TRIPOLI (AFP) — Libya and the United States have resumed talks on compensation for the relatives of US victims of Libyan terrorist attacks and Libyan victims of US air raids, the daily Oya said on Thursday.

The US State Department has denied that the talks also involve compensation for Libyan victims of the American military response to Libyan attacks.

Talks are being held in Abu Dhabi according to Oya, a paper close to Seif al-Islam, eldest son of Libyan leader Moamer Kadhafi, and are led by David Welch, assistant secretary of state for Near Eastern Affairs, and Libya's deputy Foreign Minister Abdelaati Laabidi.

This is the third round after earlier talks in London when, according to the US State Department, "both parties affirmed their desire to work together to resolve all outstanding claims in good faith and expeditiously through the establishment of a fair compensation mechanism."

According to Oya the talks are nearing agreement. They envisage setting up a "humanitarian fund" to regulate compensation claims from citizens of both countries.

Tripoli would not contribute to the fund which would be financed by American companies, the journal said.

Libya wants compensation for victims of US air raids against Tripoli and Benghazi on April 16, 1986, 11 days after three Americans were killed in a terrorist bombing of La Belle discotheque in Berlin.

The US raids killed 41 people and wounded 226, for whom Tripoli says it wants compensation.

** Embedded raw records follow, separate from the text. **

(* ===== verification/Agreement.v ===== *)
(** * Agreement: the machines end up with the same files

    [follows] relates the processes of [System], with the bytes between them, to the
    abstract protocol of [Versions]; every step of the one is some steps of the other
    ([step_simulated]), so that what holds there of all reachable states holds here. *)
From S2P Require Import Prelude Hash TransTable FileTable Replica Segment Wire Packet PeerTable Tracker Client Sync Monitor Scan Events Peer Join Versions Converge System.

(** Deployments whose names, addresses and tables fit the packets. *)
Class Sendable (F : gset (list Z)) (P : gset Z) : Prop := {
  names_ok : ∀ n, n ∈ F → name_ok MAX_NAME_LEN n;
  ips_ok : ∀ x, x ∈ P → is_u32 x;
  files_fit : Z.of_nat (size F) ≤ MAX_SENT_ENTRIES
}.

Section system.
Context (F : gset (list Z)) (P : gset Z) {D : Deployment F P} {S : Sendable F P}.

Lemma kept_storable op v n e : kept F P v → all_fit v → v !! n = Some e → storable (announce op e).
Proof.
  intros Hv Hfit He. destruct (Hv _ _ He) as (_ & [Hn Hp] & Ho).
  apply announce_storable; [by apply names_ok|by eapply Hfit|].
  pose proof (few_peers (F:=F) (P:=P)) as HP. rw -(length_fmap ip). transitivity (size P); [|done].
  apply NoDup_length_size; [done|]. intros x (p & -> & Hx)%list_elem_of_fmap. by apply Hp.
Qed.

Lemma news_storable l v :
  (∀ te, te ∈ l → known F P te) → Forall storable l → kept F P v → all_fit v → known_modifications l v →
  Forall storable (update_news_all l v).
Proof.
  intros Hl Hst Hv Hfit. rw Forall_forall in Hst. apply (news_forall storable (λ w, kept F P w ∧ all_fit w)); [|done].
  intros te w Hte [Hw Hwf]. split; [|split; [by apply Hst|]].
  - split; [by apply (kept_update F P); [apply Hl|]|]. by apply (all_fit_updates [te]); [apply Forall_singleton, Hst|].
  - intros op e. apply kept_storable; [by apply (kept_learn F P); [apply Hl|]|by apply all_fit_learn; [apply Hst|]].
Qed.

Lemma news_length l v : (length (update_news_all l v) ≤ length l)%nat.
Proof.
  revert v. induction l as [|te l IH]; intros v; [done|]. cbn [update_news_all]. rw length_app. specialize (IH (apply_update te v)).
  destruct (update_news te v); simpl; lia.
Qed.

Lemma fresh_news_ok l : ∀ v,
  (∀ te, te ∈ l → known F P te) → Forall storable l →
  Forall (known F P) (news_all l v) ∧ Forall storable (news_all l v) ∧ (length (news_all l v) ≤ length l)%nat.
Proof.
  induction l as [|te l IH]; intros v Hk Hs; [by split_and!; [apply Forall_nil_2..|]|]. apply Forall_cons in Hs as [Hte Hs].
  destruct (IH (learn te v)) as (H1 & H2 & H3); [intros x Hx; apply Hk; by right|done|]. cbn [news_all]. rw !Forall_app length_app.
  assert (Hnew : ∀ op, let l := [set_op_type op te] in Forall (known F P) l ∧ Forall storable l).
  { intros op. split; apply Forall_singleton; [by apply known_set_op, Hk; left|by apply storable_op]. }
  rw /news. destruct (v !! te_name te) as [e|]; [destruct (_ <? _)|]; simpl; [| |].
  - destruct (Hnew FILE_MODIFY). split_and!; [done..|lia].
  - split_and!; [apply Forall_nil_2|done|apply Forall_nil_2|done|lia].
  - destruct (Hnew FILE_ADD). split_and!; [done..|lia].
Qed.

(** ** Lemmas: what is in flight *)

(** A table as a packet that carries [us]. *)
Record carried (bytes_of : trans_file_table → list Z) (t : trans_file_table) (us : list update) : Prop := {
  ca_known : known_table F P t;
  ca_storable : table_storable t;
  ca_few : tft_n t ≤ MAX_SENT_ENTRIES;
  ca_clean : clean (bytes_of t);
  ca_updates : updates (tft_entries t) = us
}.
Definition in_flight (bytes_of : trans_file_table → list Z) (bytes : list Z) (l : list (list update)) : Prop :=
  ∃ ts, bytes = concat ((λ t, frame (bytes_of t)) <$> ts) ∧ Forall2 (carried bytes_of) ts l.

Definition request_bytes (my_ip : Z) (t : trans_file_table) : list Z := ptot_bytes (table_request my_ip PEER_FILE_UPDATE t).
Definition broadcast_bytes (t : trans_file_table) : list Z := ttop_bytes (ttop_table_packet TRACKER_BROADCAST t).
Lemma no_whole_unit_no_labels_witness :
  session_query_get half_unit_db 1 = Some sample_session
  /\ (exists item, In item (session_items half_unit_db 1)
                   /\ GRPOTransferItem.qc_status item = PStr "approved"
                   /\ (0 < GRPOTransferItem.approved_quantity item)%Q)
  /\ (forall item, In item (session_items half_unit_db 1) ->
                   GRPOTransferItem.qc_status item = PStr "approved" ->
                   (0 < GRPOTransferItem.approved_quantity item)%Q ->
                   py_int (GRPOTransferItem.approved_quantity item) <= 0)
  /\ generate_qr_labels sample_dumps batch_rows alice 1 half_unit_db
     = ((Failure
           (Text "No labels could be generated. Check approved quantities."),
         400), half_unit_db).
Proof.
  assert (H1 : session_query_get half_unit_db 1 = Some sample_session)
    by reflexivity.
  assert (H2 : exists item, In item (session_items half_unit_db 1)
                 /\ GRPOTransferItem.qc_status item = PStr "approved"
                 /\ (0 < GRPOTransferItem.approved_quantity item)%Q).
  { eexists. split; [left; reflexivity|]. split; reflexivity. }
  assert (H3 : forall item, In item (session_items half_unit_db 1) ->
                 GRPOTransferItem.qc_status item = PStr "approved" ->
                 (0 < GRPOTransferItem.approved_quantity item)%Q ->
                 py_int (GRPOTransferItem.approved_quantity item) <= 0).
  { simpl. intros item [<-|[]] _ _. vm_compute. discriminate. }
  repeat (split; [assumption|]).
  exact (proj2 (no_whole_unit_no_labels sample_dumps batch_rows alice 1
      half_unit_db
                  sample_session H1) H2 H3).
Defined.

(** ** QC approval: what the loop leaves alone *)

Lemma bind_Return {A B : Type} (m : result A) (k : A -> result B) (b : B) :
  bind m k = Return b -> exists a, m = Return a /\ k a = Return b.
Proof.
  destruct m as [a|e]; simpl; intro H; [|discriminate]. now exists a.
Qed.

Ltac split_binds H :=
  repeat (apply bind_Return in H;
          let a := fresh "v" in
          let Ha := fresh "Hv" in
          destruct H as [a [Ha H]]).

Lemma for_each_app {A S : Type} (body : S -> A -> result S)
      (xs ys : list A) (s : S) :
  for_each body (xs ++ ys) s
  = bind (for_each body xs s) (for_each body ys).
Proof.
  revert s. induction xs as [|x xs IH]; intro s; simpl; [reflexivity|].
  destruct (body s x) as [s'|e]; simpl; [apply IH|reflexivity].
Qed.

(** An invariant kept by every turn of a loop is kept by the loop. *)
Lemma for_each_invariant {A S : Type} (body : S -> A -> result S)
      (R : S -> S -> Prop) :
  (forall s, R s s) ->
  (forall s1 s2 s3, R s1 s2 -> R s2 s3 -> R s1 s3) ->
  (forall s x s', body s x = Return s' -> R s s') ->
  forall xs s s', for_each body xs s = Return s' -> R s s'.
Proof.
  intros Hrefl Htrans Hstep. induction xs as [|x xs IH]; simpl; intros s s' H.
  - injection H as <-. apply Hrefl.
  - apply bind_Return in H. destruct H as [s1 [H1 H2]].
    eapply Htrans; [eapply Hstep; exact H1|apply IH; exact H2].
Qed.



Lemma save_item_frame item w : same_frame w (save_item item w).
Proof.
  split; [reflexivity|]. simpl. rewrite map_map. apply map_ext.
  intro i. destruct (GRPOTransferItem.id i =? GRPOTransferItem.id item) eqn:E;
    [|reflexivity].
  apply Z.eqb_eq in E. now rewrite E.
Qed.



(** A flush that returns changes nothing, and nothing unbindable was
    pending. *)
Lemma flush_Return u u' :
  flush u = Return u' -> u' = u /\ pending_bindable u = true.
Proof.
  unfold flush. destruct (pending_bindable u); intro H; [|discriminate].
  injection H as <-. split; reflexivity.
Qed.

Lemma select_item_found u z :
  store (snd (select_item u z)) = store u
  /\ pending_bindable (snd (select_item u z)) = pending_bindable u
  /\ fst (select_item u z) = item_by_id (store u) z.
Proof.
  unfold select_item. destruct (item_by_id (store u) z); simpl; repeat split.
Qed.

Lemma item_by_id_found w k item :
  item_by_id w k = Some item ->
  In item (items w) /\ GRPOTransferItem.id item = k.
Proof.
  unfold item_by_id. intro H. apply find_some in H. destruct H as [Hin Hid].
  now apply Z.eqb_eq in Hid.
Qed.

(** A lookup that returns leaves the working copy and what is pending as
    they were, and the row it returns is one of the ledger. *)
Lemma item_query_get_Return read_key stores_number u key found :
  item_query_get read_key stores_number u key = Return found ->
  store (snd found) = store u
  /\ pending_bindable (snd found) = pending_bindable u
  /\ forall item, fst found = Some item -> In item (items (store u)).
Proof.
  unfold item_query_get.
  destruct (reading read_key key) as [z|found0|e].
  - destruct (existsb (Z.eqb z) (identity_map u)).
    + intro H. injection H as <-. simpl. repeat split.
      intros item Hi. exact (proj1 (item_by_id_found _ _ _ Hi)).
    + intro H. apply bind_Return in H. destruct H as [u1 [Hf H]].
      apply flush_Return in Hf. destruct Hf as [-> _].
      destruct (binds_key stores_number (store u) z); [|discriminate H].
      injection H as <-.
      destruct (select_item_found u z) as [A [B C]].
      repeat split; try assumption.
      intros item Hi. rewrite C in Hi. exact (proj1 (item_by_id_found _
          _ _ Hi)).
  - intro H. apply bind_Return in H. destruct H as [u1 [Hf H]].
    apply flush_Return in Hf. destruct Hf as [-> _].
    apply bind_Return in H. destruct H as [row [_ H]].
    destruct row as [z|]; injection H as <-.
    + destruct (select_item_found u z) as [A [B C]].
      repeat split; try assumption.
      intros item Hi. rewrite C in Hi. exact (proj1 (item_by_id_found _
          _ _ Hi)).
    + simpl. repeat split. discriminate.
  - discriminate.
Qed.





(** Whether an id finds a row depends on the ids of the ledger only. *)
Lemma item_by_id_none_ids w w' z :
  map GRPOTransferItem.id (items w') = map GRPOTransferItem.id (items w) ->
  item_by_id w z = None -> item_by_id w' z = None.
Proof.
  unfold item_by_id. intros Hids H.
  destruct (find _ (items w')) as [i|] eqn:E; [|reflexivity].
  apply find_some in E. destruct E as [Hin Hid]. apply Z.eqb_eq in Hid.
  assert (Hz : In z (map GRPOTransferItem.id (items w))).
  { rewrite <- Hids, <- Hid. now apply in_map. }
  apply in_map_iff in Hz. destruct Hz as [j [Hj Hjin]].
  pose proof (find_none _ _ H j Hjin) as Hn. simpl in Hn.
  apply Z.eqb_neq in Hn. contradiction.
Qed.


(** Saving a session that is in the table makes it the one found. *)
Lemma session_query_get_save w sid s s' :
  session_query_get w sid = Some s ->
  GRPOTransferSession.id s' = sid ->
  session_query_get (save_session s' w) sid = Some s'.
Proof.
  unfold session_query_get, save_session. simpl. intros H Hid. subst sid.
  induction (sessions w) as [|x l IH]; simpl in *; [discriminate|].
  destruct (GRPOTransferSession.id x =? GRPOTransferSession.id s') eqn:E;
    simpl.
  - now rewrite Z.eqb_refl.
  - rewrite E. apply IH. exact H.
Qed.

Lemma session_query_get_add_log w sid l :
  session_query_get (add_log l w) sid = session_query_get w sid.
Proof. reflexivity. Qed.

"That is a concern that they have raised," said the US State Department spokesman after earlier talks.

He added: "There is no US government appropriated fund going to be used to satisfy those claims."

Libya has yet to complete payments to families of the victims of the 1988 bombing of Pan Am Flight 103 over Lockerbie, Scotland, that killed 270 people, an attack Tripoli admitted carrying out and for which it agreed to pay 2.7 billion dollars in compensation.

In January a US judge ordered Libya and six intelligence officials to pay billions of dollars in damages to relatives of Americans killed in the 1989 suitcase bombing of a French airliner over Niger.

Tripoli has never acknowledged involvement in this attack which killed 170 people, but agreed in 2004 to pay 170 million dollars to the families of the victims.

US-Libyan relations, broken since 1981, were restored in early 2004 a few weeks after Kadhafi announced that Tripoli was abandoning efforts to acquire weapons of mass destruction.